The aircraft was also amazing. It flew gracefully with more than sufficient maneuverability, power, and predictability. As per our test pilot Tony, “It flew like a kitten.” It was quite an accomplishment for the entire team and we were ecstatic to say the least.


What I Learned

It was also a unique experience for me to work on a team of primarily mechanical, aerospace, and systems engineers. I learned a lot of new skills. One lesson was the value of communicating design methodology and interfaces with various subteams. I also learned the hard way of the importance of using modular and interchangeable designs. It makes testing and experimentation a lot easier. Last but not least, I learned how to write a formal design report and effectively convey design decisions.

I was originally drawn to the UAV Towed Sensor because of the blend of hardware and electronics design. But, I also saw the potential to make a smarter sensor by incorporating a microcontroller and IMU. I love using low cost, unobtrusive sensors because they can provide critical insights on current design performance which translates to a better design in the next iteration and so on. The UAV Towed Sensor was also a natural extension of Flight Data Recorder project. I was able to incorporate some of the same hardware, software, and data analysis.
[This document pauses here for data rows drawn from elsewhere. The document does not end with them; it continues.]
Implicit Types (p : PipelineInstance.t) (target : gmap Z SegmentTarget).

Lemma elem_of_keys_in_order {V} (m : gmap Z V) (a : Z) :
  a ∈ keys_in_order m ↔ a ∈ dom m.
Proof.
  unfold keys_in_order.
  by rewrite merge_sort_Permutation, elem_of_elements.
Qed.

Lemma filter_none {A} (P : A → Prop) `{∀ x, Decision (P x)} (l : list A) :
  (∀ x, x ∈ l → ¬ P x) → filter P l = [].
Proof.
  induction l as [|x l IH]; intros Hl; [done|].
  rewrite filter_cons_False by (apply Hl; left).
  apply IH. intros y Hy. apply Hl. by right.
Qed.

Lemma dom_create_segment a part p :
  dom (m_segments (create_segment a part p)) = {[a]} ∪ dom (m_segments p).
Proof.
  unfold create_segment. destruct (m_segments p !! a) eqn:Ha; simpl.
  - apply elem_of_dom_2 in Ha. set_solver.
  - apply dom_insert_L.
Qed.

Lemma dom_create_staged target p (l : list Z) :
  (∀ a, a ∈ l → a ∈ dom target) →
  dom (m_segments (foldl (create_staged target) p l))
  = list_to_set l ∪ dom (m_segments p).
Proof.
  revert p. induction l as [|a l IH]; intros p Hl; simpl.
  - set_solver.
  - rewrite IH by (intros; apply Hl; by right).
    assert (a ∈ dom target) as [st Hst]%elem_of_dom by (apply Hl; left).
    unfold create_staged. rewrite Hst, dom_create_segment. set_solver.
Qed.

Lemma dom_retire p a :
  dom (m_segments (retire p a)) = dom (m_segments p) ∖ {[a]}.
Proof.
  unfold retire, stop_segment.
  destruct (m_segments p !! a) as [seg|] eqn:Ha.
  - unfold join_segment; simpl. rewrite lookup_insert_eq.
    unfold remove_segment; simpl. rewrite lookup_insert_eq. simpl.
    rewrite dom_delete_L, !dom_insert_L. set_solver.
  - unfold join_segment. rewrite Ha. unfold remove_segment. rewrite Ha.
    apply not_elem_of_dom in Ha. set_solver.
Qed.

Lemma dom_retire_all p (l : list Z) :
  dom (m_segments (foldl retire p l)) = dom (m_segments p) ∖ list_to_set l.
Proof.
  revert p. induction l as [|a l IH]; intros p; simpl.
  - set_solver.
  - rewrite IH, dom_retire. set_solver.
Qed.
The success of both these projects inspire me to continue developing computing projects that sense and interact with the physical world. I hope to continue developing the FDR and working on aircraft flight computers. The use cases for these sensors are also endless, with practical applications in wearable technology and robotics. I hope to tinker in some of these directions as well.